​Hemşehri

-Ruzname; Kelime Günlüğü’nden-

 

Zaman zaman isimden önce memleketin sorulduğuna rastlamışsınızdır. Memleket sormak, bir memleket geleneği ne de olsa…

Karşılaştığım kişinin -farklı bir ülke mensubiyeti- yoksa memleketini merak etmem. Onun için bu ısrarcı merakı kimi zaman yadırgıyorum da. En azından isimden önce merak edilmesini tuhaf ve anlamsız buluyorum.

Memleket, kişinin yaşam alışkanlıkları, ait olduğu mahallî kültür, bir olay karşısında vereceği olası tepkiler, yeme-içme, mizaç gibi türlü insanlık hâlleri hakkında fikir veriyor bir bakıma ya da fikir verdiği düşünülüyor.

Ülkemiz yüzölçümü bakımından dünya geneline nazaran bir ortalamayı yansıtıyor. Yerkürede konumlandığı yer sebebiyle hem kara hem deniz zenginliğiyle dört yanında dört mevsimin yaşanıyor. Asya’yı Avrupa’ya bağlayan bir geçiş hattı. Üstelik binlerce yıldır türlü türlü medeniyetlere ev sahipliği yapmış bir Anadolu hazinesi var.

Kendine özgü ve müstakil kültür akışı bir tarafa Ortadoğu, Asya, Doğu Avrupa, Kuzey Afrika ve Akdeniz kültürleriyle, ırklarıyla, lisanlarıyla ve medeniyetleriyle alışverişimiz hiç bitmemiş. Bu da yetmiş iki milletin dört mevsimle daha da çeşitlendiği, zenginleştiği, şehirden şehire, kasabadan kasabaya, köyden köye, haneden haneye başkalık arz eden bir yapı ortaya koyuyor.

“Memleketini” bırakıp büyükşehirlere göç edenlerde “memleketini” de göç ettiği merkeze taşıma eğilimi var. Büyükşehirde köken yeni bir anlam kazanıyor. Kendi yöresinden birileriyle tanışan birinin şehirle hısımlığı artıyor âdeta. Yaşadığı yere güven duymaya başlıyor.

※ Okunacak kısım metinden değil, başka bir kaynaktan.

(** One element of a byte, read and changed. *)
Definition sub_read (e m r b : Z) : Z := Z.land (Z.shiftr b ((m - 1 - r) * e)) (2 ^ e - 1).
Definition sub_write (e m r b v : Z) : Z :=
  u8 (Z.lor (Z.land b (Z.lnot (Z.shiftl (2 ^ e - 1) ((m - 1 - r) * e)))) (u32 (Z.shiftl v ((m - 1 - r) * e)))).
Definition sub_check (e m : Z) (b : Z) : bool :=
  forallb (fun r =>
    (sub_read e m r b =? (b / 2 ^ (8 - e - e * r)) mod 2 ^ e) &&
    forallb (fun v => forallb (fun r' => sub_read e m r' (sub_write e m r b v) =? if r' =? r then v else sub_read e m r' b) (seqZ 0 m))
      (seqZ 0 (2 ^ e))) (seqZ 0 m).
Lemma sub_checked e m b : In (e, m) [(1, 8); (2, 4); (4, 2)] -> is_u8 b -> sub_check e m b = true.
Proof. intros H. apply byte_forall. destruct H as [[= <- <-]|[[= <- <-]|[[= <- <-]|[]]]]; vm_compute; reflexivity. Qed.
Lemma sub_read_spec e m r b : In (e, m) [(1, 8); (2, 4); (4, 2)] -> is_u8 b -> 0 <= r < m ->
  sub_read e m r b = (b / 2 ^ (8 - e - e * r)) mod 2 ^ e.
Proof.
  intros H Hb Hr. pose proof (seqZ_forallb _ _ r (sub_checked e m b H Hb) Hr) as E. apply andb_true_iff in E as [E _]. by apply Z.eqb_eq.
Qed.
Lemma sub_read_write e m r r' b v : In (e, m) [(1, 8); (2, 4); (4, 2)] -> is_u8 b -> 0 <= r < m -> 0 <= r' < m -> 0 <= v < 2 ^ e ->
  sub_read e m r' (sub_write e m r b v) = if r' =? r then v else sub_read e m r' b.
Proof.
  intros H Hb Hr Hr' Hv. pose proof (seqZ_forallb _ _ r (sub_checked e m b H Hb) Hr) as E. apply andb_true_iff in E as [_ E].
  pose proof (seqZ_forallb _ _ r' (seqZ_forallb _ _ v E Hv) Hr') as E'. by apply Z.eqb_eq.
Qed.
(** An integer that fits its type and the numbers of Lua. *)
Lemma held_int c n signed x : int_type char_signed long_size c = Some (n, signed) -> In c number_codes ->
  ((if signed then is_s else is_u) (8 * Z.of_nat n) (ln_to_int x)) -> (0 < n)%nat -> ln_of_int (ln_to_int x) = x -> held c x.
Proof.
  clear Hlong. intros Ht Hc Hf Hn Hx. exists (le_bytes n (ln_to_int x)). rewrite le_bytes_length.
  assert (Hto : to_int n signed x = Some (ln_to_int x)).
  { unfold to_int. destruct signed; rewrite bool_decide_eq_true_2 by done; by rewrite orb_true_r. }
  assert (Hv : ln_of_int (if signed then swrap (8 * Z.of_nat n) (le_value (le_bytes n (ln_to_int x))) else le_value (le_bytes n (ln_to_int x))) = x).
  { rewrite le_value_bytes. destruct signed; [rewrite swrap_wrap, swrap_small by (done || lia)|rewrite wrap_small by done]; done. }
  assert (Hcodes : (c =? OP_NUMBER) = false /\ (c =? OP_DOUBLE) = false /\ (c =? OP_FLOAT) = false) by (by repeat destruct Hc as [<-|Hc]).
  destruct Hcodes as (E1 & E2 & E3). unfold Lpack.field_bytes, Lpack.field_size, Lpack.field_value. rewrite E1, E2, E3, Ht, andb_false_r.
  cbn [mbind option_bind fmap option_fmap option_map fst]. by rewrite Hto, Hv.
Qed.

(** C16: what is packed is unpacked by the same format: one with numbers of any
    type, strings that end with a zero or come after their length, repetitions and
    changes of the byte order, which last until the next (not [A], whose count the
    two functions understand differently: [count_of_strings]), applied to at most 18
    values - Lua's stack has room for no more - that its types can hold. Packing gives
    the fields one after the other in the order asked for; unpacking at that place of
    any string of less than 2^31 bytes that contains them gives the same values and
    the position after them. A long of the machine has at least four bytes. *)
Theorem lpack_roundtrip gs pre post : Forall group_ok gs -> Forall (fun g => Z.of_nat (group_count g) < 2 ^ 31) gs ->
  (length (flat_map group_values gs) <= MAX_VALUES)%nat -> short (pre ++ packed machine gs ++ post) ->
  l_pack (flat_map group_format gs) (flat_map group_values gs) = lua_return (packed machine gs) /\
  l_unpack (pre ++ packed machine gs ++ post) (flat_map group_format gs) (Z.of_nat (length pre) + 1) =
    lua_return (Z.of_nat (length pre) + Z.of_nat (length (packed machine gs)) + 1, flat_map group_values gs).
Proof.
  intros Hg Hk Hv Hs. assert (Hx : xorb machine false = machine) by apply xorb_false_r. split.
  - unfold Lpack.l_pack. rewrite formats_cstring by done. cbv zeta. rewrite pack_groups by done. by rewrite Hx.
  - unfold Lpack.l_unpack. rewrite formats_cstring by done. cbv zeta.
    replace (Z.of_nat (length pre) + 1 - 1) with (Z.of_nat (length pre)) by lia.
    destruct (unpack_groups gs Hg Hk (length (flat_map group_format gs)) false pre post []) as (swap' & Hu); [lia|by rewrite Hx|done|].
    rewrite Hx in Hu. unfold at_pos in Hu. rewrite Hu. cbn [lua_bind lua_return pos vals app]. rewrite length_app, Nat2Z.inj_add. done.
Qed.
End Spec.

(** ** Concrete formats *)

(** A little endian machine with 32-bit integers. *)
Abbreviation pack32 := (l_pack (N := Z) true true 4 4 (fun _ => []) (fun _ => []) (fun _ => None) (fun _ => []) 1024).
Abbreviation unpack32 := (l_unpack (N := Z) true true 4 4 (fun _ => 0) (fun _ => 0)).
Definition some_groups : list (group (N := Z)) :=
  [GEndian OP_BIGENDIAN; GNumbers OP_SHORT [-2; 300]; GBlank 32; GStrings OP_BSTRING [lit "eLua"]; GEndian OP_LITTLEENDIAN;
   GNumbers OP_NUMBER [65537]; GStrings OP_ZSTRING [lit "a"; []]].
Lemma some_groups_ok : Forall (group_ok true 4 4 (fun _ => []) (fun _ => []) (fun _ => 0) (fun _ => 0)) some_groups.
Proof.
  assert (Hh : forall x, is_s 16 x -> held true 4 (fun _ => []) (fun _ => []) (fun _ => 0) (fun _ => 0) OP_SHORT x).
  { intros x Hx. apply (held_int true 4 _ _ _ _ OP_SHORT 2 true); [done|cbn; tauto|done|lia|]. cbn. apply swrap_small; [|lia].
    unfold is_s in *. change (2 ^ (16 - 1)) with 32768 in Hx. change (2 ^ (32 - 1)) with 2147483648. lia. }
  assert (Hn : held true 4 (fun _ => []) (fun _ => []) (fun _ => 0) (fun _ => 0) OP_NUMBER 65537) by (by exists [1; 0; 1; 0]).
  apply Forall_cons. split; [cbn; tauto|]. apply Forall_cons. split.
  { split; [cbn; tauto|]. apply Forall_cons. split; [apply Hh; by_decide|]. apply Forall_singleton, Hh. by_decide. }
  apply Forall_cons. split; [cbn; tauto|]. apply Forall_cons. split; [split; [cbn; tauto|by apply Forall_singleton]|].
  apply Forall_cons. split; [cbn; tauto|]. apply Forall_cons. split; [split; [cbn; tauto|by apply Forall_singleton]|].
  apply Forall_singleton. split; [cbn; tauto|].
  apply Forall_cons. split; [apply Forall_singleton; done|]. apply Forall_singleton. apply Forall_nil_2.
Qed.
Lemma lpack_roundtrip_witness :
  pack32 (lit ">h2 p<nz2") [LNumber (-2); LNumber 300; LString (lit "eLua"); LNumber 65537; LString (lit "a"); LString []] =
    lua_return ([255; 254; 1; 44; 4] ++ lit "eLua" ++ [1; 0; 1; 0] ++ [97; 0; 0]) /\
  unpack32 ([7; 7] ++ [255; 254; 1; 44; 4] ++ lit "eLua" ++ [1; 0; 1; 0] ++ [97; 0; 0]) (lit ">h2 p<nz2") 3 =
    lua_return (19, [LNumber (-2); LNumber 300; LString (lit "eLua"); LNumber 65537; LString (lit "a"); LString []]).
Proof.
  apply (lpack_roundtrip true true 4 4 (fun _ => []) (fun _ => []) (fun _ => 0) (fun _ => 0) (fun _ => None) (fun _ => []) 1024 (Nat.le_refl 4)
    some_groups [7; 7] [] some_groups_ok); [repeat (apply Forall_cons; split); try apply Forall_nil; done|by_decide|done].
Defined.

(** ** What else the code does *)

(** A count after [A] is a number of strings for one function, and a length for
    the other. *)
Example count_of_strings : pack32 (lit "A2") [LString (lit "ab"); LString (lit "c")] = lua_return (lit "abc") /\
  unpack32 (lit "abc") (lit "A2") 1 = lua_return (3, [LString (lit "ab")]).
Proof. split; reflexivity. Qed.
(** An initial position before the string is not refused, but read. *)
Example before_the_string : unpack32 (lit "abcd") (lit "i") 0 = None.
Proof. reflexivity. Qed.
(** A length near the end of the range passes the check of the bounds. *)
Example huge_length : unpack32 [255; 255; 255; 255; 97] (lit "a") 1 = None /\ unpack32 [6; 0; 0; 0; 97] (lit "a") 1 = lua_return (1, []).
Proof. split; reflexivity. Qed.
(** A string that is too long for its length is packed, with a wrong length. *)
Example length_wraps : pack32 (lit "p") [LString (replicate 256 97)] = lua_return (0 :: replicate 256 97).
Proof. reflexivity. Qed.
(** More values than the stack has room for. *)
Example many_values : unpack32 (replicate 19 1) (lit "b19") 1 = None /\ unpack32 (replicate 18 1) (lit "b18") 1 = lua_return (19, replicate 18 (LNumber 1)).
Proof. split; reflexivity. Qed.
(** A missing argument is an error, if the result so far is in the buffer. *)
Example missing_argument : pack32 (lit "A2") [LString (replicate 1024 97)] = lua_error (lit "string expected") /\
  pack32 (lit "A2") [LString (replicate 1025 97)] = None.
Proof. split; reflexivity. Qed.
(** A string that ends too early stops the unpacking. *)
Example stops_early : unpack32 [1; 0; 2] (lit "h2b") 1 = lua_return (3, [LNumber 1]).
Proof. reflexivity. Qed.
(** ** Concrete tables *)

(** A module with an entry for each kind of value, which is its own metatable; an
    array; and a table that takes what it has not got from the module. *)
Definition pio_map : list (luaR_entry Z) :=
  [(KString (lit "decode"), VLightFunction 7); (KString (lit "INPUT"), VNumber 1); (KString (lit "__metatable"), VRotable 1000);
   (KString (lit "__index"), VLightFunction 9)].
Definition array : list (luaR_entry Z) := [(KNumber 1, VNumber 10); (KNumber 2, VNumber 20); (KNumber 3, VNumber 30)].
Definition heir : list (luaR_entry Z) := [(KString (lit "OUTPUT"), VNumber 2); (KString (lit "__metatable"), VRotable 3500)].
Definition some_tables (p : Z) : option (list (luaR_entry Z)) :=
  if p =? 1000 then Some pio_map
  else if p =? 2000 then Some array
  else if p =? 3000 then Some heir
  else if p =? 3500 then Some [(KString (lit "__index"), VRotable 1000)]
  else None.
Definition some_rom (p : Z) : option (list (luaR_entry Z)) := (fun l => l ++ [(KNil, VNil)]) <$> some_tables p.
Definition no_methods (o : TValue Z) (name : list Z) : TValue Z := VNil.
Lemma some_tables_cases p l : some_tables p = Some l ->
  (p, l) ∈ [(1000, pio_map); (2000, array); (3000, heir); (3500, [(KString (lit "__index"), VRotable 1000)])].
Proof.
  unfold some_tables. intros H. rewrite !elem_of_cons.
  repeat (match type of H with context [p =? ?y] => destruct (Z.eqb_spec p y) as [->|_] end; [injection H as <-; tauto|]). done.
Qed.
Lemma some_program : program some_rom 1000 4000 some_tables.
Proof.
  split.
  - intros p l H. pose proof (some_tables_cases p l H) as Hc. rewrite !elem_of_cons, elem_of_nil in Hc.
    split; [by destruct Hc as [[= -> ->]|[[= -> ->]|[[= -> ->]|[[= -> ->]|[]]]]]| |].
    + exists VNil, []. unfold some_rom. by rewrite H.
    + destruct Hc as [[= -> ->]|[[= -> ->]|[[= -> ->]|[[= -> ->]|[]]]]]; repeat constructor; by_decide.
  - intros p l m H Hm. pose proof (some_tables_cases p l H) as Hc. rewrite !elem_of_cons, elem_of_nil in Hc.
    destruct Hc as [[= -> ->]|[[= -> ->]|[[= -> ->]|[[= -> ->]|[]]]]]; vm_compute in Hm; try done; injection Hm as <-; split; by eexists || lia.
  - intros p l name tm Hname H Htm. pose proof (some_tables_cases p l H) as Hc. rewrite !elem_of_cons, elem_of_nil in Hc.
    destruct Hname as [<-|[<-|[]]]; destruct Hc as [[= -> ->]|[[= -> ->]|[[= -> ->]|[[= -> ->]|[]]]]]; vm_compute in Htm; try done;
      injection Htm as <-; by try eexists.
Qed.
Lemma rotable_get_witness :
  (forall k, plain_key (N := Z) k -> luaH_get_ro some_rom 1000 (value_of k) = Some (default VNil (entry_for pio_map k))) /\
  (forall x : Z, ln_eqb (ln_of_int (s32 (ln_to_int x))) x = false -> luaH_get_ro some_rom 1000 (VNumber x) = Some VNil) /\
  (forall n fuel, Z.of_nat n < 2 ^ 31 - 1 -> (forall i, 1 <= i <= Z.of_nat n -> is_Some (entry_for pio_map (KNumber i))) ->
     entry_for pio_map (KNumber (Z.of_nat n + 1)) = None -> (n < fuel)%nat -> luaH_getn_ro some_rom fuel 1000 1 0 = Some (Z.of_nat n)).
Proof. apply (rotable_get (N := Z) some_rom 1000 pio_map), (pg_table some_rom 1000 4000 some_tables some_program). reflexivity. Defined.

Abbreviation get_in_rom := (luaV_gettable some_rom true 1000 4000 no_methods).
Example inherited : get_in_rom (VRotable 3000) (VString (lit "INPUT")) = Some (Got (VNumber 1)) /\
  get_in_rom (VRotable 3000) (VString (lit "PA_0")) = Some (Calls (VLightFunction 9) (VRotable 1000)) /\
  get_in_rom (VRotable 2000) (VString (lit "PA_0")) = Some (Got VNil).
Proof. repeat split; reflexivity. Qed.
Example array_pairs : traverse some_rom 5 2000 VNil = Some [(VNumber 1, VNumber 10); (VNumber 2, VNumber 20); (VNumber 3, VNumber 30)].
Proof. reflexivity. Qed.
Example array_length : luaH_getn_ro some_rom 9 2000 1 0 = Some 3.
Proof. reflexivity. Qed.

(** ** What else the code does *)

(** A store into a table that has no __newindex raises the top of the stack, each
    time, and does not give it back. *)
Example stores_raise_stack : luaV_settable some_rom true 1000 4000 no_methods (mkL 20 false) (VRotable 2000) = Some (Got VNil, mkL 21 true) /\
  luaV_settable some_rom true 1000 4000 no_methods (mkL 21 true) (VRotable 2000) = Some (Got VNil, mkL 22 true).
Proof. split; reflexivity. Qed.
(** What is after a zero does not count in a key. *)
Example zero_in_key : luaH_get_ro some_rom 1000 (VString (lit "INPUT" ++ [0] ++ lit "x")) = Some (VNumber 1).
Proof. reflexivity. Qed.
(** A name of 32 characters in a table is not found, and not passed either. *)
Definition long_rom (p : Z) : option (list (luaR_entry Z)) := Some [(KString (replicate 32 97), VNumber 1); (KNil, VNil)].
Example long_name : luaH_get_ro long_rom 1 (VString (replicate 32 97)) = Some VNil /\
  luaH_next_ro long_rom 1 VNil VNil = Some (true, VString (replicate 32 97), VNumber 1) /\
  luaH_next_ro long_rom 1 (VString (replicate 32 97)) VNil = None.
Proof. repeat split; reflexivity. Qed.
(** With a key twice in a table, [pairs] does not end. *)
Definition double_rom (p : Z) : option (list (luaR_entry Z)) :=
  Some [(KNumber 1, VNumber 1); (KNumber 2, VNumber 2); (KNumber 1, VNumber 3); (KNil, VNil)].
Example endless_pairs : traverse double_rom 1000 1 VNil = None.
Proof. reflexivity. Qed.
(** [next] with a key of another kind gives it back, with whatever is above it. *)
Example next_of_other : luaH_next_ro some_rom 2000 VOther (VNumber 5) = Some (true, VOther, VNumber 5).
Proof. reflexivity. Qed.
(** Global variables: modules, and a key that is not a name, which is an error. *)
Abbreviation global := (luaB_index some_rom [(lit "pio", 1000); (lit "", 2000)] (fun _ : Z => lit "1") None).
Example globals : global (VString (lit "pio")) = lua_return (Some (VRotable 1000)) /\ global (VString (lit "")) = lua_return None /\
  global (VString (lit "_VERSION")) = lua_return (Some (VString (lit "Lua 5.1"))) /\ global VOther = lua_error (lit "string expected").
Proof. repeat split; reflexivity. Qed.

Yakınlık ihtiyacı hâlden anlamayı da beraberinde getirdiğinden yadırganacak bir durum değil.

Bizde “memleket neresi?” hâlâ yaygın bir soru. Soruyu diri tutan, çoğunluğun köyden şehre göç etmiş olması. Kimileri “memleket”ini tanımıyor, umursamıyor ya da sahiplenmemeyi tercih ediyor. Kimileri de “memleketinden” ötürü kendini üstün görüyor.

Üstünlük yarışı, memleket sorgusundan daha da rahatsız edici. Kavmiyetçiliği çağrıştırıyor. “Oradan/buradan/şuradan adam çıkmaz” sözünün yaygınlığı ise üstünlük sergileme ve aynı ölçüde aşağılama alışkanlığının da bir tezahürü.

Kavmiyetçilik, İslam öncesinde Arap kabilelerinin müzmin hastalığıydı. Peygamberimiz (sav) bu hastalıktan kurtulabilmeleri için insanın yaradılışına dair vahyi/hakikatleri ortaya koyarak her türlü ayrımcılığın menedildiğine dair bütün Müslümanları bilgilendirdi. Takvayı kurtuluşun anahtarı olarak müjdelerken; Veda Hutbesi’nde “Hiç kimsenin başkaları üzerinde soy sop üstünlüğü yoktur. Allah katında üstünlük ancak takva iledir. Müslüman müslümanın kardeşidir. Böylece bütün Müslümanlar kardeştir” buyurarak “neye göre” ve “kime göre” üstün olunabileceğinden emin olmamızı sağladı.

Türkiye’nin konumlandığı coğrafya, bir arada yaşama manzaralarının en çeşitli hâlini tecrübe etmiş beşerî dokuya sahip. Günümüzde ise göç hareketliliğinden ötürü büyükşehirlerde yaşayanlar, memleketin her yöresine dair az ya da çok bir fikir sahibi.

Hâlen bir arada yaşamayı başka tezahürler üzerinden tecrübe ediyoruz. Sığınmacılarla birlikte durum daha hassas hâle geldi. Bütün bunlar, iletişim ve ulaşım hızıyla küçülen dünyada ihtiyaç duyulan bir kültürel hafızaya ve hayat pratiğine işaret ediyor.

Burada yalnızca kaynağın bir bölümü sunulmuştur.